START Data records

(** C2: [main] refines the contract of the wrapper.  When it succeeds,
    the values it fills the templates with satisfy [wrapper_ok] for the
    pointer size of the target's [config.ini] and the symbols read from
    the input, and the two files hold exactly the filled templates: the
    table followed by one trampoline per function in order, and the C
    file followed by the vtable code. *)
Theorem main_refines a w w' :
  main a w = (w', Ok tt) ->
  exists w1 w2 o binary syms0 ws syms ptr rt table_text tramp_texts init_text vt_text,
    plan a w1 = (w2, Ok o) /\
    is_binary_file (a_library a) = Ok binary /\
    collect_symbols binary (a_library a) = Ok (syms0, ws) /\ demangle syms0 = Ok syms /\
    arch_config (normalize_target (a_target a)) = Ok (ptr, rt) /\
    wrapper_ok (a_symbol_prefix a) ptr (a_no_weak_symbols a) syms o /\
    tramp_emitted o table_text tramp_texts /\ init_emitted o init_text vt_text /\
    w_files w' !! o_tramp_file o = Some (table_text +:+ concat_str tramp_texts) /\
    w_files w' !! o_init_file o = Some (init_text +:+ vt_text).
Proof.
  intros (w1 & w2 & o & t & ts & it & vt & _ & Ep & Ht & Hi & Hf & _)%main_Ok.
  destruct (plan_wrapper_ok _ _ _ _ Ep) as (binary & syms0 & ws & syms & ptr & rt & ? & ? & ? & ? & ?).
  exists w1, w2, o, binary, syms0, ws, syms, ptr, rt, t, ts, it, vt. rewrite Hf. split_and!; try done.
  - rewrite lookup_insert_ne by (apply not_eq_sym, (plan_files_distinct a _ _ o Ep)).
    apply lookup_insert_eq.
  - apply lookup_insert_eq.
Qed.

(** C23: the load name written into the C file is the one given with
    [--library-load-name]; otherwise the SONAME of a library (its file
    name when it has none), or the [LIBRARY] name of a [.def] file (the
    file's stem when it has none). *)
Theorem plan_load_name a w w' o :
  plan a w = (w', Ok o) ->
  exists binary, is_binary_file (a_library a) = Ok binary /\
    match a_library_load_name a with
    | Some n => i_load_name (o_init o) = n
    | None =>
        if binary then exists so, read_soname (a_library a) = Ok so /\
                         i_load_name (o_init o) = default (basename (a_library a)) so
        else i_load_name (o_init o) =
               default (strip_def (basename (a_library a))) (read_library_name (read_text (a_library a)))
    end.
Proof.
  intros (user & binary & ln & ptr & rt & syms0 & ws & syms & dws & funs & fws & vt &
          _ & Hb & El & _ & _ & _ & _ & _ & _ & -> & _)%plan_inv.
  exists binary. split; [done|]. cbn.
  unfold load_name_of in El. destruct (a_library_load_name a); [by injection El|].
  destruct binary; [|by injection El as <-].
  destruct (read_soname _) as [so|]; [|done]. injection El as <-. by exists so.
Qed.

END Data records

> [What is expected] Would you output, from the records above, exactly the run of lines that starts at the line containing "tramp_emitted o table_text" and ends at the line containing "[--library-load-name]; otherwise the", and only that run?

> [Response for this exercise]
    tramp_emitted o table_text tramp_texts /\ init_emitted o init_text vt_text /\
    w_files w' !! o_tramp_file o = Some (table_text +:+ concat_str tramp_texts) /\
    w_files w' !! o_init_file o = Some (init_text +:+ vt_text).
Proof.
  intros (w1 & w2 & o & t & ts & it & vt & _ & Ep & Ht & Hi & Hf & _)%main_Ok.
  destruct (plan_wrapper_ok _ _ _ _ Ep) as (binary & syms0 & ws & syms & ptr & rt & ? & ? & ? & ? & ?).
  exists w1, w2, o, binary, syms0, ws, syms, ptr, rt, t, ts, it, vt. rewrite Hf. split_and!; try done.
  - rewrite lookup_insert_ne by (apply not_eq_sym, (plan_files_distinct a _ _ o Ep)).
    apply lookup_insert_eq.
  - apply lookup_insert_eq.
Qed.

(** C23: the load name written into the C file is the one given with
    [--library-load-name]; otherwise the SONAME of a library (its file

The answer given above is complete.